The unimpressed Solon answered, “Sir, Tellus the Athenian.”

This Tellus apparently died bravely in battle after having sired devoted sons in a well-run city. Croesus, a bit taken aback by this strange value system, asked who, then, was second most blessed.

“Cleobis and Biton,” said Solon. These men, when oxen were unavailable for their mother’s ride to the temple, yoked themselves to a wagon and pulled her the 6 miles themselves, and then, in an apparent paroxysm of filial piety, died. Their fellow countrymen were so impressed that statues in their likeness were erected at a holy shrine.

Croesus was unamused. Solon, who numbered a mans days at 26,250, reminded him that each of these was different from the last, that that while Croesus was rich and a King, he may or may not be blessed, depending on how his days went to the end.

That was pretty much the end of the King’s hospitality, and Croesus sent Solon away, “thinking him most assuredly a stupid man.”

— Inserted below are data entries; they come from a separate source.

(** A run dumps no report and fails, or dumps exactly the report of its
    loop. *)
Lemma audit_reports (routes : list TargetRoute) :
  (reports_dumped (trace (fst (audit env routes initial))) = []
   /\ snd (audit env routes initial) <> Returned tt)
  \/ exists h,
       reports_dumped (trace (fst (audit env routes initial)))
       = [report_of env h routes].
Proof.
  rewrite audit_run. unfold initial. cbn [trace].
  destruct (raises env [] PlaywrightEnter) as [e|].
  { left. split; [reflexivity|discriminate]. }
  cbv zeta. rewrite session_run. cbn [trace after app].
  pose proof (opening_page_events [ok PlaywrightEnter]) as Hopen.
  apply page_events_dump_nothing in Hopen.
  destruct (snd (run_steps env [ok PlaywrightEnter] opening_steps)) as [e|].
  { left. cbn [fst snd trace after]. split.
    - rewrite !reports_dumped_app. cbn [app].
      change (reports_dumped (ok PlaywrightEnter :: ?l))
        with (reports_dumped l).
      rewrite Hopen. reflexivity.
    - destruct (ev_raised _); discriminate. }
  cbv zeta. cbn [fst snd trace after].
  set (h := ok PlaywrightEnter
            :: fst (run_steps env [ok PlaywrightEnter] opening_steps)).
  pose proof (crawl_events_page_events routes h) as Hcrawl.
  apply page_events_dump_nothing in Hcrawl.
  assert (Hh : reports_dumped h = []) by exact Hopen.
  assert (Hshape : forall l,
            ok PlaywrightEnter
            :: fst (run_steps env [ok PlaywrightEnter] opening_steps) ++ l
            = h ++ l) by reflexivity.
  unfold crawl_and_report.
  destruct (write_run_dumped (h ++ crawl_events env h routes)
              (report_of env h routes)) as [[Hw Hne]|Hw].
  - left.
    destruct (snd (write_run env _ _)) as [e|]; [|congruence].
    cbn [fst snd outcome_of]. split.
    + rewrite !Hshape, !reports_dumped_app, Hh, Hw, Hcrawl. reflexivity.
    + destruct (ev_raised _); discriminate.
  - right. exists h.
    destruct (snd (write_run env _ _)) as [e|]; cbn [fst snd];
      rewrite !Hshape, !reports_dumped_app, Hh, Hw, Hcrawl; reflexivity.
Qed.

End ReportFacts.



(* ================================================================== *)
(** * The two variants of a result *)
(* ================================================================== *)

Section VariantFacts.

Variable env : Env.

(** An exception that ends a script was raised by one of its calls. *)
Lemma run_steps_raised (steps : list Step) (h : list Event) (e : PyException) :
  snd (run_steps env h steps) = Some e ->
  exists h' c, raises env h' c = Some e.
Proof.
  revert h. induction steps as [|s rest IH]; intros h H; [discriminate|].
  cbn [run_steps] in H.
  destruct (run_steps env (h ++ [happened env h (step_call s)]) rest)
    as [evs r] eqn:Hrest.
  assert (Hr : r = Some e -> exists h' c, raises env h' c = Some e).
  { intros ->. apply (IH (h ++ [happened env h (step_call s)])).
    now rewrite Hrest. }
  destruct s as [c|c]; cbn [step_call] in *.
  - destruct (ev_raised (happened env h c)) as [e0|] eqn:Hc.
    + cbn [snd] in H. injection H as ->. exists h, c. exact Hc.
    + apply Hr. exact H.
  - apply Hr. exact H.
Qed.

Lemma route_entry_variant (h : list Event) (pg : TargetRoute) :
  (is_success (route_entry env h pg) = true
   /\ is_failure (route_entry env h pg) = false)
  \/ (is_failure (route_entry env h pg) = true
      /\ is_success (route_entry env h pg) = false
      /\ exists e h' c,
           raises env h' c = Some e
           /\ dict_get "error" (route_entry env h pg) = Some (VStr (exc_str e))).
Proof.
  unfold route_entry.
  destruct (snd (run_steps env h (route_steps env h pg))) as [e|] eqn:Hrun.
  - right. repeat split; try reflexivity.
    destruct (run_steps_raised _ _ _ Hrun) as (h' & c & Hc).
    exists e, h', c. split; [exact Hc|reflexivity].
  - left. split; reflexivity.
Qed.

Lemma crawl_entries_are_route_entries (routes : list TargetRoute)
      (h : list Event) (d : Dict) :
  In d (crawl_entries env h routes) ->
  exists h' pg, In pg routes /\ d = route_entry env h' pg.
Proof.
  revert h. induction routes as [|pg rest IH]; intros h H; [contradiction|].
  destruct H as [<-|H].
  - exists h, pg. split; [now left|reflexivity].
  - destruct (IH _ H) as (h' & pg' & Hin & ->).
    exists h', pg'. split; [now right|reflexivity].
Qed.

End VariantFacts.

(** C2, as stated, fails in one detail: the error string is [str(e)] of
    the exception caught, and nothing makes it non-empty.  When the
    exception carries no message the failure entry has an empty error. *)
Lemma failure_entry_with_empty_error :
  map (fun r => hd_error (r_pages r))
      (reports_dumped (trace (fst (main silent_failure initial))))
  = [ Some [ ("name", VStr "01-dashboard");
             ("intended_path", VStr "/dashboard");
             ("error", VStr "") ] ]
  /\ ~ variant_as_specified [ ("name", VStr "01-dashboard");
                              ("intended_path", VStr "/dashboard");
                              ("error", VStr "") ].
Proof.
  split; [vm_compute; reflexivity|].
  intros [[Hs _]|(_ & _ & msg & Hmsg & Hne)].
  - discriminate Hs.
  - apply Hne. cbn in Hmsg. congruence.
Qed.

(** C2, amended.  Every entry of every report that a run dumps is of
    exactly one variant: the success fields (summary data and screenshot
    path) without an error field, or an error field without any success
    field; the error is the message of an exception that a call raised,
    as it is, empty if that message is empty. *)
Theorem result_is_exactly_one_variant
        (env : Env) (routes : list TargetRoute) (report : Report) (d : Dict) :
  In report (reports_dumped (trace (fst (audit env routes initial)))) ->
  In d (r_pages report) ->
  (is_success d = true /\ is_failure d = false)
  \/ (is_failure d = true /\ is_success d = false
      /\ exists e h c,
           raises env h c = Some e
           /\ dict_get "error" d = Some (VStr (exc_str e))).
Proof.
  intros Hr Hd.
  destruct (audit_reports env routes) as [[Hnone _]|[h Hh]].
  - rewrite Hnone in Hr. contradiction.
  - rewrite Hh in Hr. destruct Hr as [<-|[]].
    cbn [report_of r_pages] in Hd.
    apply crawl_entries_are_route_entries in Hd as (h' & pg & _ & ->).
    apply route_entry_variant.
Qed.

(** The first entry of the report when the dashboard cannot be reached. *)
Lemma result_is_exactly_one_variant_witness :
  let d := [ ("name", VStr "01-dashboard");
             ("intended_path", VStr "/dashboard");
             ("error", VStr "Page.goto: net::ERR_CONNECTION_REFUSED") ] in
  is_failure d = true /\ is_success d = false.
Proof.
  intros d.
  destruct (result_is_exactly_one_variant dashboard_down PAGES
              (report_of dashboard_down
                 (ok PlaywrightEnter
                  :: fst (run_steps dashboard_down [ok PlaywrightEnter]
                                    opening_steps))
                 PAGES)
              d) as [[Hs _]|(Hf & Hs & _)].
  - vm_compute. left. reflexivity.
  - vm_compute. left. reflexivity.
  - discriminate Hs.
  - split; assumption.
Defined.

(* ================================================================== *)
(** * Session loss, failure isolation, fatal login, teardown *)
(* ================================================================== *)



Section IsolationFacts.

Variable env : Env.

Lemma route_events_start (h : list Event) (pg : TargetRoute) :
  exists evs,
    route_events env h pg
    = happened env h (Goto (route_url pg) "domcontentloaded" 20000) :: evs.
Proof.
  unfold route_events, route_steps.
  destruct (session_lost _ pg); unfold recovery_steps, plain_steps,
    arrive_steps; cbn [app run_steps step_call];
    destruct (ev_raised _);
    try (eexists; reflexivity);
    destruct (run_steps env _ _); eexists; reflexivity.
Qed.




Lemma crawl_and_report_events (h : list Event) (routes : list TargetRoute) :
  exists tl,
    fst (crawl_and_report env h routes)
    = crawl_events env h routes
      ++ fst (write_run env (h ++ crawl_events env h routes)
                        (report_of env h routes))
      ++ tl
    /\ reports_dumped tl = [].
Proof.
  unfold crawl_and_report.
  destruct (snd (write_run env _ _)); cbn [fst].
  - exists []. now rewrite app_nil_r.
  - eexists. split; reflexivity.
Qed.

End IsolationFacts.



Section FatalLoginFacts.

Variable env : Env.

Lemma fold_session_step_exit (h : list Event) (ev : Event) :
  ev_call ev = PlaywrightExit -> session_open (h ++ [ev]) = false.
Proof.
  intros H. unfold session_open. rewrite fold_left_app. cbn [fold_left].
  unfold session_step. now rewrite H.
Qed.

Lemma quiet_calls_no_report (h : list Event) :
  Forall (fun ev => negb (is_route_or_report_call (ev_call ev)) = true) h ->
  Forall (fun ev => is_route_or_report_call (ev_call ev) = false) h.
Proof.
  apply Forall_impl. intros ev H. now apply negb_true_iff.
Qed.

End FatalLoginFacts.
Lemma apiKeys_update_job id u d :
  apiKeys (Storage.update_job id u d) = apiKeys d.
Proof. reflexivity. Qed.

Lemma select_summary_update_job id u d :
  Storage.select_summary_by_job (Storage.update_job id u d)
  = Storage.select_summary_by_job d.
Proof. reflexivity. Qed.

Lemma select_job_insert_summary s d :
  Storage.select_job (Storage.insert_summary s d) = Storage.select_job d.
Proof. reflexivity. Qed.

Lemma head_filter_map {A} (p : A -> bool) (f : A -> A) (l : list A) :
  (forall x, p (f x) = p x) ->
  head (List.filter p (List.map f l)) = f <$> head (List.filter p l).
Proof.
  intros Hp. induction l as [|x l IH]; simpl; [done|].
  rewrite Hp. destruct (p x); [done | exact IH].
Qed.

(** Reading a job back after an update of that job. *)
Lemma select_job_update_job id u d :
  Storage.select_job (Storage.update_job id u d) id
  = Storage.apply_updates u <$> Storage.select_job d id.
Proof.
  unfold Storage.select_job, Storage.update_job. simpl.
  rewrite (head_filter_map (fun j => Z.eqb (job_id j) id)
             (fun j => if Z.eqb (job_id j) id
                       then Storage.apply_updates u j else j)).
  - destruct (head _) as [j|] eqn:E; simpl; [|done].
    apply head_Some_elem_of, list_elem_of_In, filter_In in E as [_ E].
    by rewrite E.
  - intros j. destruct (Z.eqb (job_id j) id) eqn:E; simpl; by rewrite ?E.
Qed.

Lemma select_job_id d id job :
  Storage.select_job d id = Some job -> job_id job = id.
Proof.
  unfold Storage.select_job. intros E.
  apply head_Some_elem_of, list_elem_of_In, filter_In in E as [_ E].
  by apply Z.eqb_eq.
Qed.

Lemma select_summary_insert_summary s d id :
  Storage.select_summary_by_job (Storage.insert_summary s d) id
  = match Storage.select_summary_by_job d id with
    | Some s' => Some s'
    | None => if Z.eqb (sum_processingJobId s) id then Some s else None
    end.
Proof.
  unfold Storage.select_summary_by_job, Storage.insert_summary. simpl.
  rewrite List.filter_app. simpl.
  destruct (List.filter _ (summaries d)) as [|s' l]; simpl.
  - by destruct (Z.eqb (sum_processingJobId s) id).
  - done.
Qed.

Later, with his mighty empire in ruins and his mind concentrated by the prospect of being burned alive by King Cyrus of Persia, Croesus saw the wisdom in Solon’s little homily. As the flames kindled, he cried out “Solon! Solon! Solon!,” each utterance bringing the flames a little closer to his feet.

The Persian King, always up for a good conversation, asked who this Solon was, and Croesus told the whole story in perilous detail.

Cyrus, who like most ancient rulers was subject to wild mood swings, reflected on “how nothing of all that is in the world of men can be secure,” and gave orders to let Croesus go.
By then, however, the flames would not be doused, and the fire was out of control. Fortunately for Croesus, Apollo heard his prayers and sent a rainstorm. The Sardinian ruler became the slave of Cyrus, but at least he wasn’t roasted alive. In those days, this passed for a happy ending.

And so it goes. Today, WSU dropout Paul Allen owns a couple of sports teams, some cable companies, an entertainment empire, Janis Joplin’s feather boa, the Hendrix legacy, Mick Jagger’s ex-wife, and various other effluvia and ephemera too numerous to mention.

He thinks he’s so smart. We’d gleefully like to remind Paul that he has 10,058 days left, and as any ancient greek knows, excessive happiness is a very dangerous thing.